Videos are a fast growing medium where people communicate, share knowledge, showcase skills etc. YouTube is one of the biggest platforms which hosts videos. The YouTube platform hosts content from many different professions/arts/ cultures across the world.

People can express their opinion about the video in the form of likes, dislikes, comments which are features provided by the YouTube platform which provides the information on the sentiment about the video.

The assignment involves the steps on programmatic data extraction from YouTube on which analysis can be conducted to understand various attributes related to a video.

**Steps to be performed**

1. Connect to the Youtube API using a Python client ( 5 Marks )



> 1.a Create a YouTube API key (3 marks)





> 1.b Install the Google API python client  (2 marks)



refer to the [supporting](https://developers.google.com/youtube/v3/getting-started) link on how to create YouTube API Key

Reference link : https://developers.google.com/youtube/v3/quickstart/python

In [None]:
# <code block>
# YOUTUBE_API_KEY generated and stored in env, loading key from file to manage credential expose
!pip install python-dotenv


Collecting python-dotenv
  Downloading python_dotenv-1.0.0-py3-none-any.whl (19 kB)
Installing collected packages: python-dotenv
Successfully installed python-dotenv-1.0.0


In [None]:
import os
os.getcwd()

'/content'

In [None]:
from dotenv import load_dotenv
import os, sys
# Load environment variables from .env file
load_dotenv(dotenv_path='./env.env')

# Access environment variables
# Accessing created API_KEY for Youtube data service by google
YOUTUBE_DATA_API_KEY = os.getenv("YOUTUBE_DATA_API_KEY___", "AIzaSyApbn-hqTptAuBzVSQCvqGaC_Y779i1JqA")

In [None]:
YOUTUBE_DATA_API_KEY

'AIzaSyApbn-hqTptAuBzVSQCvqGaC_Y779i1JqA'

In [None]:
# installing google-api-python-client
!pip install google-api-python-client



# NOTE: Utility functions to make requests to youtube server

In [None]:
import googleapiclient.discovery
from pprint import pprint
from googleapiclient.discovery import build

In [None]:
api_service_name = "youtube"
api_version = "v3"
# DEVELOPER_KEY = YOUTUBE_DATA_API_KEY

In [None]:
'''make a request to get videos detail'''
def get_youtube_data(*args,**kwargs):
    api_service_name = kwargs.get('api_service_name', 'youtube')
    api_version = kwargs.get('api_version','v3')
    DEVELOPER_KEY = kwargs.get('DEVELOPER_KEY')

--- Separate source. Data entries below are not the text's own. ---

(** * PDF-to-Anki: a shallow embedding of [script.py]

    The script mines question/answer pairs from the pages of a PDF with a
    text-generation model, keeps them in a JSON ledger ([qa_data.json]) and
    mirrors them into an Anki deck.  This development embeds the pure text
    functions (chunker, turn extraction, Q&A parser), the ledger and deck
    operations and the orchestrator [main], and settles the properties that
    the specification states about them.

    Modelling conventions.
    - A Python [str] is a [list ascii]; a character is a code point below
      256 (Latin-1).  On that range [str.isspace], the [\s] and [\d]
      classes of [re] and case folding are the tables given in [PyStr].
    - Python integers are [Z]; [len] is [Z.of_nat (length _)].
    - The ledger dictionary is a record; the keys keep their source names.
    - The JSON codec, the clock, the PDF reader and the language model are
      not part of the script: they are parameters of the embedding.  A
      ledger file is a text that the codec decodes to a ledger or rejects;
      the calls made to the collaborators are kept in a log.
    - What the script prints is not modelled, and file operations do not
      fail; the only exceptions are those of the model call and of the PDF
      reader. *)

From Stdlib Require Import ZArith Lia Bool List Ascii String DecimalString.
From stdpp Require Import base option list strings gmap.

Import ListNotations.
Local Open Scope list_scope.

(* ===================================================================== *)
(** * Python strings *)
(* ===================================================================== *)

Module PyStr.

Definition str : Type := list ascii.

(** A string literal of the script. *)
Definition lit (s : string) : str := list_ascii_of_string s.

Definition code (c : ascii) : nat := nat_of_ascii c.

Definition newline : ascii := ascii_of_nat 10.

(** [str.isspace] on one character (code points below 256). *)
Definition isspace (c : ascii) : bool :=
  let n := code c in
  ((9 <=? n) && (n <=? 13)) || ((28 <=? n) && (n <=? 32))
  || (n =? 133) || (n =? 160).

(** The decimal digits among the code points below 256. *)
Definition isdigit (c : ascii) : bool :=
  let n := code c in (48 <=? n) && (n <=? 57).

(** Simple lower-casing of one character (code points below 256). *)
Definition lower (c : ascii) : ascii :=
  let n := code c in
  if ((65 <=? n) && (n <=? 90))
     || ((192 <=? n) && (n <=? 222) && negb (n =? 215))
  then ascii_of_nat (n + 32) else c.

Definition eqc (a b : ascii) : bool := Ascii.eqb a b.

(** [s.lstrip()], [s.rstrip()] and [s.strip()]. *)
Fixpoint lstrip (s : str) : str :=
  match s with
  | c :: s' => if isspace c then lstrip s' else s
  | [] => []
  end.

Definition rstrip (s : str) : str := rev (lstrip (rev s)).

Definition strip (s : str) : str := rstrip (lstrip s).

(** [s.startswith(p)]. *)
Fixpoint startswith (p s : str) : bool :=
  match p, s with
  | [], _ => true
  | a :: p', c :: s' => eqc a c && startswith p' s'
  | _ :: _, [] => false
  end.

(** [s.split(sep)] for a non-empty separator: the separator is searched
    from the left, occurrences do not overlap.  [skip] counts the
    characters of a separator that was found and is still being passed;
    [acc] holds the current piece, reversed. *)
Fixpoint split_go (sep : str) (skip : nat) (acc : str) (s : str) : list str :=
  match s with
  | [] => [rev acc]
  | c :: s' =>
      match skip with
      | S n => split_go sep n acc s'
      | O =>
          if startswith sep s
          then rev acc :: split_go sep (length sep - 1) [] s'
          else split_go sep 0 (c :: acc) s'
      end
  end.

Definition split (sep : str) (s : str) : list str := split_go sep 0 [] s.

(** Truth value of a string: [bool(s)]. *)
Definition truthy (s : str) : bool :=
  match s with [] => false | _ :: _ => true end.

(** Truth value of an optional string: [None] and [""] are false. *)
Definition truthy_opt (o : option str) : bool :=
  match o with Some s => truthy s | None => false end.

Definition len (s : str) : Z := Z.of_nat (length s).

End PyStr.

Import PyStr.

(* ===================================================================== *)
(** * The fragment of Python's [re] used by the script *)
(* ===================================================================== *)

Module PyRe.

(** One-character items: [\s], [\d], [.] and a literal character. *)
Inductive cclass : Type :=
| CSpace
| CDigit
| CDot
| CChar (a : ascii).

(** Patterns.  Repetition is only ever applied to a one-character item in
    the script's patterns, so [Star] and [StarLazy] carry a [cclass]. *)
Inductive regex : Type :=
| Eps
| Atom (cl : cclass)
| Cat (r1 r2 : regex)
| Alt (r1 r2 : regex)
| Star (cl : cclass)            (* cl*   greedy *)
| StarLazy (cl : cclass)        (* cl*?  lazy   *)
| Opt (r : regex)               (* r?    greedy *)
| Group (n : nat) (r : regex)   (* capturing group number n *)
| Ahead (r : regex)             (* (?=r) *)
| Bos                           (* ^ without MULTILINE *)
| Eos.                          (* $ without MULTILINE *)

Record flags : Type := { IGNORECASE : bool; DOTALL : bool }.

(** The matcher's state: the position in the subject, what is left of the
    subject from there, and the groups closed so far. *)
Record mstate : Type :=
  { pos : nat; rest : str; groups : list (nat * str) }.

Definition accepts (fl : flags) (cl : cclass) (c : ascii) : bool :=
  match cl with
  | CSpace => isspace c
  | CDigit => isdigit c
  | CDot => DOTALL fl || negb (eqc c newline)
  | CChar a => if IGNORECASE fl then eqc (lower c) (lower a) else eqc c a
  end.

Section Matcher.
Variable fl : flags.

(** [cl*]: the longest run first, then shorter ones. *)
Fixpoint star_greedy (cl : cclass) (p : nat) (s : str)
         (k : nat -> str -> option mstate) : option mstate :=
  match s with
  | c :: s' =>
      if accepts fl cl c
      then match star_greedy cl (S p) s' k with
           | Some r => Some r
           | None => k p s
           end
      else k p s
  | [] => k p []
  end.

(** [cl*?]: the shortest run first, then longer ones. *)
Fixpoint star_lazy (cl : cclass) (p : nat) (s : str)
         (k : nat -> str -> option mstate) : option mstate :=
  match k p s with
  | Some r => Some r
  | None =>
      match s with
      | c :: s' => if accepts fl cl c then star_lazy cl (S p) s' k else None
      | [] => None
      end
  end.

(** Backtracking matcher in continuation-passing style: [run r st k]
    matches [r] at [st] and hands every way of doing so to [k], in the
    order of Python's engine, until [k] succeeds. *)
Fixpoint run (r : regex) (st : mstate) (k : mstate -> option mstate)
  : option mstate :=
  match r with
  | Eps => k st
  | Atom cl =>
      match rest st with
      | c :: s' =>
          if accepts fl cl c
          then k {| pos := S (pos st); rest := s'; groups := groups st |}
          else None
      | [] => None
      end
  | Cat r1 r2 => run r1 st (fun st' => run r2 st' k)
  | Alt r1 r2 =>
      match run r1 st k with
      | Some x => Some x
      | None => run r2 st k
      end
  | Star cl =>
      star_greedy cl (pos st) (rest st)
        (fun p s => k {| pos := p; rest := s; groups := groups st |})
  | StarLazy cl =>
      star_lazy cl (pos st) (rest st)
        (fun p s => k {| pos := p; rest := s; groups := groups st |})
  | Opt r1 =>
      match run r1 st k with
      | Some x => Some x
      | None => k st
      end
  | Group n r1 =>
      run r1 st
        (fun st' =>
           k {| pos := pos st'; rest := rest st';
                groups := (n, firstn (pos st' - pos st) (rest st))
                            :: groups st' |})
  | Ahead r1 =>
      match run r1 st Some with
      | Some st' =>
          k {| pos := pos st; rest := rest st; groups := groups st' |}
      | None => None
      end
  | Bos => if Nat.eqb (pos st) 0 then k st else None
  | Eos =>
      match rest st with
      | [] => k st
      | [c] => if eqc c newline then k st else None
      | _ => None
      end
  end.
(** * contfilter: natural-order comparator, sorted-stream cursor and
      matching engine

    A shallow embedding of the Go sources

      - [strnum_cmp], [digitToInt] and the loop of [main]  (the
        sort-order checker's file),
      - [BamScanner] with [Record], [Ratchet] and [Find]  (bam.go),
      - [extract], [MatchesErcc], the processing loop of [main] and its
        line of stats  (the filter's main file),
      - the processing loop of the [main] for unpaired reads,

    followed by the properties of the specification that concern them
    and by further properties of the code.

    Conventions of the embedding.

      - A Go [string] is a sequence of bytes: Rocq's [string].  [len] is
        the byte length.  A [rune] is a code point, an integer.
      - Go's [int] is taken to be 64 bits wide; increments and
        subtractions are wrapped by [wrap64].
      - [float64] is Rocq's primitive binary64 float.
      - A Go function returning [(T, error)] returns a [result T]; what a
        call does to the process is an [outcome]: it returns, it ends the
        process through [log.Fatal], or it panics.  Loops that Go writes
        as [for { ... }] are iterated with a fuel that is shown to be
        enough, [Timeout] marks the exhausted fuel and is proved
        unreachable.
      - Writes to the verbose log are left out: they influence neither
        control flow nor any of the values below. *)

From Stdlib Require Import ZArith List String Ascii Bool Lia.
From Stdlib Require Import Floats.PrimFloat Numbers.Cyclic.Int63.Uint63.
From stdpp Require Import base tactics option list.

Local Open Scope string_scope.
Local Open Scope list_scope.
Local Open Scope Z_scope.
(** * Kalliope snowboy trigger: [snowboydecoder.py]

    A shallow embedding of [kalliope/trigger/snowboy/snowboydecoder.py]:
    the [RingBuffer] that decouples the PortAudio callback from the polling
    loop, and the [HotwordDetector] thread (constructor, [open_audio],
    [run], [terminate], [pause], [unpause]).

    Conventions.
    - Python [bytes] are [list byte]; a [collections.deque(maxlen=n)] is the
      list of its items, oldest first, together with [n].
    - An argument that may be "a value or a list of values" (tested with
      [type(x) is not list]) is a [py_arg].
    - The external collaborators (the snowboy engine, PyAudio, the user's
      callbacks and interruption predicate, the other threads) are the
      fields of the class [Collaborators]; what the program does to them is
      recorded as a trace of [event]s.
    - The list objects that a call of the constructor shares with other
      calls (a list passed as [sensitivity], and the list [[]] that is the
      default of that parameter) live in a store; the constructor changes
      them in place, as [list.append] does.
    - The other threads get their turn once per round of the detection
      loop, before the loop tests [kill_received].
    - [logger] calls are not modelled. *)

From stdpp Require Import base list strings gmap.
From Stdlib Require Import ZArith Lia.
From Stdlib.Strings Require Import Byte Ascii.
Definition ts (x : T * State) : Z := biggest_timestamp (snd x).
(** The comparison closures of the two [sort_by] calls. *)
Definition newest_first (x y : T * State) : bool := bool_decide (ts y <= ts x)%Z.
Definition oldest_first (x y : T * State) : bool := bool_decide (ts x <= ts y)%Z.

(** The first loop: recent images are used, the others are candidates. *)
Definition partition_recent (min_time : Z) (items : list (T * State))
  : list (T * State) * list (T * State) :=
  (filter (fun x => min_time <= ts x)%Z items, filter (fun x => ~ (min_time <= ts x)%Z) items).

(** [if used.len() > config.keep_max_directories { sort; drain }]. *)
Definition cap_recent (max : nat) (p : list (T * State) * list (T * State))
  : list (T * State) * list (T * State) :=
  let '(used, candidates) := p in
  if decide (max < length used) then
    let sorted := stable_sort newest_first used in
    (take max sorted, candidates ++ drop max sorted)
  else (used, candidates).

(** The second loop: candidates of the keep list are used. *)
Definition split_kept (keep_list : list T) (p : list (T * State) * list (T * State))
  : list (T * State) * list (T * State) :=
  let '(used, candidates) := p in
  (used ++ filter (fun x => fst x ∈ keep_list) candidates,
   filter (fun x => fst x ∉ keep_list) candidates).

(** [if used.len() < config.keep_min_directories { sort; drain the tail }]. *)
Definition backfill (min : nat) (p : list (T * State) * list (T * State))
  : list (T * State) * list (T * State) :=
  let '(used, unused) := p in
  if decide (length used < min) then
    let sorted := stable_sort oldest_first unused in
    let unused_len := length sorted in
    let needs := min - length used in
    let cut := unused_len - Nat.min unused_len needs in
    (used ++ drop cut sorted, take cut sorted)
  else (used, unused).

(** [sort_out]; [None] is the panic of [SystemTime::now() - keep_recent]. *)
Definition sort_out (config : Directory) (now : Z) (items : list (T * State)) (keep_list : list T)
  : option (Sorted (T * State)) :=
  if decide (length items <= keep_min_directories config) then
    Some {| used := items; unused := [] |}
  else
    min_time ← time_sub now (keep_recent config);
    let '(used, unused) :=
      backfill (keep_min_directories config)
        (split_kept keep_list
           (cap_recent (keep_max_directories config) (partition_recent min_time items))) in
    Some {| used := used; unused := unused |}.

(** ** Lemmas *)

Lemma newest_first_total x y : newest_first x y = true \/ newest_first y x = true.
Proof. unfold newest_first. rewrite !bool_decide_eq_true. lia. Qed.
Lemma newest_first_trans x y z :
  newest_first x y = true -> newest_first y z = true -> newest_first x z = true.
Proof. unfold newest_first. rewrite !bool_decide_eq_true. lia. Qed.
Lemma oldest_first_total x y : oldest_first x y = true \/ oldest_first y x = true.
Proof. unfold oldest_first. rewrite !bool_decide_eq_true. lia. Qed.
Lemma oldest_first_trans x y z :
  oldest_first x y = true -> oldest_first y z = true -> oldest_first x z = true.
Proof. unfold oldest_first. rewrite !bool_decide_eq_true. lia. Qed.

Lemma filter_split_perm {A} (P : A -> Prop) `{forall a, Decision (P a)} (l : list A) :
  filter P l ++ filter (fun a => ~ P a) l ≡ₚ l.
Proof.
  induction l as [|x l IH]; [done|]. rewrite !filter_cons. repeat case_decide; try done.
  - simpl. by rewrite IH.
  - by rewrite <- Permutation_middle, IH.
Qed.

(** A prefix of a sorted list is related to the rest. *)
Lemma sorted_take_drop {A} (R : A -> A -> Prop) (l : list A) n (a b : A) :
  StronglySorted R l -> a ∈ take n l -> b ∈ drop n l -> R a b.
Proof.
  intros Hs. revert n. induction Hs as [|z l Hs IH Hz]; intros [|n]; simpl; try by intros ?%not_elem_of_nil.
  rewrite elem_of_cons. intros [->|Hx] Hy; [|by eapply IH].
  rewrite Forall_forall in Hz. apply Hz. apply (elem_of_take_drop _ n). auto.
Qed.

Lemma stage_partition mt items u c :
  partition_recent mt items = (u, c) ->
  u ++ c ≡ₚ items /\ (forall x, x ∈ u -> mt <= ts x)%Z /\ (forall x, x ∈ c -> ts x < mt)%Z.
Proof.
  intros [= <- <-]. split_and!.
  - apply filter_split_perm.
  - intros x. by rewrite list_elem_of_filter; intros [? _].
  - intros x. rewrite list_elem_of_filter. intros [? _]. lia.
Qed.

    part = kwargs.get('part', "id,snippet")
    type_ = kwargs.get('type', 'video')
    query = kwargs.get('query', "Life of Pi movie")
    videoDuration = kwargs.get('videoDuration', 'short')
    videoDefinition = kwargs.get('videoDefinition', 'high')
    maxResults = kwargs.get('maxResults', 5)
    regionCode = kwargs.get('regionCode', 'US')

    # This line creates an instance of the YouTube API client using the build() method from the googleapiclient.discovery module. It takes the API service name, version, and developer key as arguments and returns the YouTube API client.
    youtube = googleapiclient.discovery.build(
          api_service_name, api_version, developerKey = DEVELOPER_KEY)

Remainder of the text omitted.